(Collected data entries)
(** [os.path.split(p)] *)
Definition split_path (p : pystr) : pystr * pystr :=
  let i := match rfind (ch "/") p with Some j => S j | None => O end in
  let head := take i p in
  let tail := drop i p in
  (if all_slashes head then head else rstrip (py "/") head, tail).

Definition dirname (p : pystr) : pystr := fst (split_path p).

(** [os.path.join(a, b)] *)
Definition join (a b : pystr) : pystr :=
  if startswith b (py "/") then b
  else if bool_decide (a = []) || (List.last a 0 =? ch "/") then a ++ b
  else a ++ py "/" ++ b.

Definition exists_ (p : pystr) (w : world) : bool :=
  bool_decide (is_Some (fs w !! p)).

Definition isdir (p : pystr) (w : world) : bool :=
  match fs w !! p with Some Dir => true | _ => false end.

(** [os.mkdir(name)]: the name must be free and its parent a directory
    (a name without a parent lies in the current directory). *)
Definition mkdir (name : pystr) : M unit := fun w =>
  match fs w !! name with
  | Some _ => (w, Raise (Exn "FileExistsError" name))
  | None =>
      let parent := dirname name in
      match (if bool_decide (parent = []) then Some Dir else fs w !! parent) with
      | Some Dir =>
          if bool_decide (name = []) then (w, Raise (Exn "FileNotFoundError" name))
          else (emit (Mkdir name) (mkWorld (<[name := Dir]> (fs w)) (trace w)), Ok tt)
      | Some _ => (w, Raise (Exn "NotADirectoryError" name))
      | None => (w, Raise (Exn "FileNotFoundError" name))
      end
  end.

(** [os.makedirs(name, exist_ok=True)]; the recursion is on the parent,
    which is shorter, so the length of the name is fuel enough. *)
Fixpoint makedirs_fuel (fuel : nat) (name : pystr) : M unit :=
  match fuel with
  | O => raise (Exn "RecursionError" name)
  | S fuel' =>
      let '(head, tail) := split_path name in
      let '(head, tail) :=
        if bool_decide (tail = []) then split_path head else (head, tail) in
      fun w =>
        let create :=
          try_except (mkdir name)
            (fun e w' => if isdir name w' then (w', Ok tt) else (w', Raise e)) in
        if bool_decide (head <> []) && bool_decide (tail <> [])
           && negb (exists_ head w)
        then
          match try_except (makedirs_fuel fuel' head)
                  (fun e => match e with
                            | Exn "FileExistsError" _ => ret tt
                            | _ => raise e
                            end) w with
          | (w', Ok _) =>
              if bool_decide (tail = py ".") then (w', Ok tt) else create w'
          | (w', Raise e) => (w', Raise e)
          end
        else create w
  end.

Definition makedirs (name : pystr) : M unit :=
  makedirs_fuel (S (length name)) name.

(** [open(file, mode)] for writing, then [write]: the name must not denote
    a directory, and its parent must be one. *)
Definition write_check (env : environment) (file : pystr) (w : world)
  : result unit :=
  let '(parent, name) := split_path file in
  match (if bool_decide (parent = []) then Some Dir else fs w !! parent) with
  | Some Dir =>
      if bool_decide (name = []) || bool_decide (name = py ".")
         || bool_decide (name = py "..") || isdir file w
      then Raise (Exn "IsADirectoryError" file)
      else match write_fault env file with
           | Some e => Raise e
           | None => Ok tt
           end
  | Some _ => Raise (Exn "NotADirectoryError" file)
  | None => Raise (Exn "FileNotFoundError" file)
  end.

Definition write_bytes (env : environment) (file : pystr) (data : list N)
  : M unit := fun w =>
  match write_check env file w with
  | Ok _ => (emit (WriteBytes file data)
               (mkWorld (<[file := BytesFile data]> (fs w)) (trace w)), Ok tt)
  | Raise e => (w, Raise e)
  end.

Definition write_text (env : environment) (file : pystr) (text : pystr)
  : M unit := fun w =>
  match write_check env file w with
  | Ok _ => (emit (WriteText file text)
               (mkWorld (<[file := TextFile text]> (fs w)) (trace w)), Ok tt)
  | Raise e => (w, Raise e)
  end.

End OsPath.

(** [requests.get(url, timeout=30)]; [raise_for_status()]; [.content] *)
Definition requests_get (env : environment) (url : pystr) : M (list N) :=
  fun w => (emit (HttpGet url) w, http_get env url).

__PROBLEM TO WORK ON__. In the entries above, find the line holding "Definition exists_ (p" and the line holding "Definition mkdir (name"; print both of them and every line between, exactly, and nothing else.

__RESPONSE__.
Definition exists_ (p : pystr) (w : world) : bool :=
  bool_decide (is_Some (fs w !! p)).

Definition isdir (p : pystr) (w : world) : bool :=
  match fs w !! p with Some Dir => true | _ => false end.

(** [os.mkdir(name)]: the name must be free and its parent a directory
    (a name without a parent lies in the current directory). *)
Definition mkdir (name : pystr) : M unit := fun w =>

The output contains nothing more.